Investors Face Losses as FDA Warns ImmunityBio over Cancer Treatment Claims

Investors in Crisis: ImmunityBio Under Fire

ImmunityBio, Inc. (NASDAQ: IBRX) is currently embroiled in a serious legal situation that has alarmed its investors. A securities class action lawsuit is in motion to represent those who acquired ImmunityBio securities from January 19, 2026, to March 24, 2026. The catalyst for this legal action was a recent warning from the U.S. Food and Drug Administration (FDA) regarding the company’s significant claims about its lead product, Anktiva.

FDA's Warning Letter

The warning, dispatched to ImmunityBio, specifically calls out misleading efficacy claims made by Dr. Patrick Soon-Shiong, the company’s executive chairman and Chief Scientific and Medical Officer. During a direct-to-consumer podcast dated January 19, 2026, Soon-Shiong proclaimed that Anktiva, while FDA-approved for treating non-muscle invasive bladder cancer, has capabilities far beyond that scope, asserting it could potentially treat “all cancers.”

These statements did not sit well with the FDA, leading them to issue a letter on March 24, 2026, which noted that both the podcast and a TV advertisement had falsely suggested that Anktiva could cure and prevent all forms of cancer. Moreover, the FDA stressed it was unaware of any data substantiating these broad claims.

Impact on Share Prices

In the wake of this alarming news, ImmunityBio’s stock plummeted over 21%, wiping nearly $2 billion off the company’s market capitalization within hours. The financial repercussions have raised serious concerns among investors, prompting Hagens Berman, a national shareholder rights firm, to launch an investigation into the situation. They are focused on whether ImmunityBio intentionally misled investors regarding the efficacy of its product.

Legal Ramifications and Investor Actions

The news of the FDA's warning and its impact on stock prices has incited investor anger and frustration. The lawsuit aims to aggregate the experiences of affected shareholders, seeking justice and accountability from ImmunityBio for any perceived wrongdoings. Hagens Berman is urging affected investors to submit their loss information as part of this class action, highlighting the need for united action to address the alleged securities violations.
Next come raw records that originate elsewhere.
Definition resize (newOptions : ImageCropData) (editorPM : PixelMap)
  : option (PixelMap * ImageCropData) :=
  match displayGiven (d_displaySize newOptions) with
  | None => Some (editorPM, newOptions)
  | Some stored =>
      let cropSize := d_size newOptions in
      let displaySize := json stored in
      let aspect := Ieee.div (width cropSize) (height cropSize) in
      let targetAspect := Ieee.div (width displaySize) (height displaySize) in
      let newOptions := if Ieee.eqb aspect targetAspect
                        then set_resizeMode newOptions (Some "stretch")
                        else newOptions in
      let xRatio := Ieee.div (width displaySize) (width cropSize) in
      let yRatio := Ieee.div (height displaySize) (height cropSize) in
      if str_is (d_resizeMode newOptions) "stretch" then
        match scale editorPM xRatio yRatio with
        | Some pm => Some (pm, newOptions)
        | None => None
        end
      else if str_is (d_resizeMode newOptions) "cover" then
        let resizeScaleSize := displaySize in
        let scaled :=
          if Ieee.neqb (width displaySize) (width cropSize)
             || Ieee.neqb (height displaySize) (height cropSize)
          then
            let ratio := Ieee.max xRatio yRatio in
            match scale editorPM ratio ratio with
            | Some pm =>
                match getImageInfo pm with
                | Some info => Some (pm, info)
                | None => None
                end
            | None => None
            end
          else Some (editorPM, resizeScaleSize) in
        match scaled with
        | None => None
        | Some (pm, resizeScaleSize) =>
            match TargetRect newOptions (Some resizeScaleSize) with
            | None => None
            | Some targetRegion =>
                match crop pm targetRegion with
                | Some pm' => Some (pm', newOptions)
                | None => Some (pm, newOptions)
                end
            end
        end
      else
        match TargetRect newOptions None with
        | None => None
        | Some targetRegion =>
            let xRatio := Ieee.div (width (rsize targetRegion)) (width cropSize) in
            let yRatio := Ieee.div (height (rsize targetRegion)) (height cropSize) in
            match scale editorPM xRatio yRatio with
            | Some pm => Some (pm, newOptions)
            | None => None
            end
        end
  end.

Definition imageEditor (newOptions : ImageCropData) (editorPM : PixelMap)
  : option (size * ImageCropData) :=
  let pm := primaryCrop (d_offset newOptions) (d_size newOptions) editorPM in
  match resize newOptions pm with
  | None => None
  | Some (pm, newOptions) =>
      match getImageInfo pm with
      | Some info => Some (info, newOptions)
      | None => None
      end
  end.

End Pipeline.
End Scoped.

(** *** A reference platform: a pixel map is its size, cropping yields
    the size of the region, scaling multiplies each dimension and
    rounds it up to whole pixels. *)
Module Sim.

Definition platform : Pixels :=
  {| PixelMap := size;
     getImageInfo := fun pm => Some pm;
     crop := fun pm r =>
       if Ieee.leb (Ieee.add (rx r) (width (rsize r))) (width pm)
          && Ieee.leb (Ieee.add (ry r) (height (rsize r))) (height pm)
       then Some (rsize r) else None;
     scale := fun pm a b =>
       Some (mkSize (Ieee.ceil (Ieee.mul (width pm) a))
                    (Ieee.ceil (Ieee.mul (height pm) b))) |}.

End Sim.

End Double.

(** * Vocabulary of the properties *)

(** ** Components of the tuples returned by the pipeline *)

Definition proj4_1 {A B C D : Type} (r : A * B * C * D) : A := fst (fst (fst r)).
Definition proj4_2 {A B C D : Type} (r : A * B * C * D) : B := snd (fst (fst r)).
Definition proj4_3 {A B C D : Type} (r : A * B * C * D) : C := snd (fst r).
Definition proj4_4 {A B C D : Type} (r : A * B * C * D) : D := snd r.
Definition proj3_1 {A B C : Type} (r : A * B * C) : A := fst (fst r).
Definition proj3_2 {A B C : Type} (r : A * B * C) : B := snd (fst r).
Definition proj3_3 {A B C : Type} (r : A * B * C) : C := snd r.

(** The region of the primary crop, built from the stored offset and size. *)
Definition cropRegion (o : offset) (s : size) : Region :=
  mkRegion (x o) (y o) (mkSize (width s) (height s)).

(** ** Assumptions on the platform

    [fits r s]: the region [r] lies inside an image of size [s]. *)
Definition fits (r : Region) (s : size) : Prop :=
  0 <= rx r /\ 0 <= ry r /\
  rx r + width (rsize r) <= width s /\ ry r + height (rsize r) <= height s.

(** A platform is lawful when cropping to a region inside the image
    succeeds and yields an image of the size of the region, and scaling by
    the factors (1, 1) keeps the size of the image. *)
Class PlatformLaws (P : Platform) : Prop := {
  crop_inside : forall (pm : PixelMap) (r : Region),
    fits r (getImageInfo pm) ->
    exists pm', crop pm r = Some pm' /\ size_eq (getImageInfo pm') (rsize r);
  scale_unit : forall (pm : PixelMap) (a b : number),
    a == 1 -> b == 1 -> size_eq (getImageInfo (scale pm a b)) (getImageInfo pm)
}.

(** A platform scales exactly when the scaled image has the dimensions of
    the image multiplied by the factors. *)
Class ExactScale (P : Platform) : Prop := {
  scale_exact : forall (pm : PixelMap) (a b : number),
    size_eq (getImageInfo (scale pm a b))
            (mkSize (width (getImageInfo pm) * a) (height (getImageInfo pm) * b))
}.

(** ** Statements about requests and outcomes *)

(** The supplied quality, mapped to a percentage, falls outside [0, 100]. *)
Definition quality_out_of_range (q : option number) : Prop :=
  match q with
  | Some v => Math.floor (v * 100) < 0 \/ 100 < Math.floor (v * 100)
  | None => False
  end.
Lemma build_payload_spec h call now w :
  (build_payload h call now w).1 = snapshot_of h call now ∧
  grows [LogCall] w (build_payload h call now w).2 ∧
  same_state w (build_payload h call now w).2.
Proof.
  unfold build_payload, snapshot_of.
  destruct (sample_tyres_spec h call [0; 1; 2; 3] w) as (V1 & G1 & S1).
  destruct (sample_tyres h call [0; 1; 2; 3] w) as [tyres w1].
  destruct (sample_fields_spec h call session_info session_fields w1)
    as (V2 & G2 & S2).
  destruct (sample_fields h call session_info session_fields w1) as [session w2].
  destruct (sample_fields_spec h call car_info car_fields w2) as (V3 & G3 & S3).
  destruct (sample_fields h call car_info car_fields w2) as [car w3].
  destruct (sample_fields_spec h call input_info inputs_fields w3)
    as (V4 & G4 & S4).
  destruct (sample_fields h call input_info inputs_fields w3) as [inputs w4].
  destruct (sample_fields_spec h call lap_info lap_fields w4) as (V5 & G5 & S5).
  destruct (sample_fields h call lap_info lap_fields w4) as [lap w5].
  destruct (sample_fields_spec h call car_stats stats_fields w5)
    as (V6 & G6 & S6).
  destruct (sample_fields h call car_stats stats_fields w5) as [stats w6].
  simpl in *. subst. split; [done|]. split.
  - repeat (eapply grows_trans; [eassumption|]). apply grows_refl.
  - repeat (eapply same_state_trans; [eassumption|]). apply same_state_refl.
Qed.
Furthermore, we see how crucial it is for shareholders to stay informed about their rights and options. Witnesses who can provide insights into the matter are also being encouraged to come forward and assist in the investigation. The implications of this case extend beyond market losses; they touch on fundamental issues of trust and accountability in corporate medicine, especially at a time when patients are seeking hopeful interventions in the fight against cancer.

The Bigger Picture

It’s essential to recognize that ImmunityBio’s case is part of a broader dialogue surrounding pharmaceutical marketing practices and the obligation of companies to represent their products accurately. This incident brings to light the responsibilities of corporate executives to ensure that their statements about product efficacy are backed by solid evidence and meet regulatory standards. The FDA's warning serves as a poignant reminder about the government's role in protecting public health and ensuring that companies uphold the truth in their communications.

As investors and members of the medical community wait for further developments, the case builds a narrative of corporate responsibility and ethical governance in the biotechnology sector. Stakeholders are quietly hoping that accountability will pave the way for greater transparency and enhanced trust in treatments for serious illnesses such as cancer.

Conclusion

The unfolding situation at ImmunityBio illustrates the intricate balance between innovation in medical treatments and the stringent oversight needed to maintain public trust. As more information continues to emerge, both investors and patients will be watching closely to see how this poignant episode plays out in the months ahead.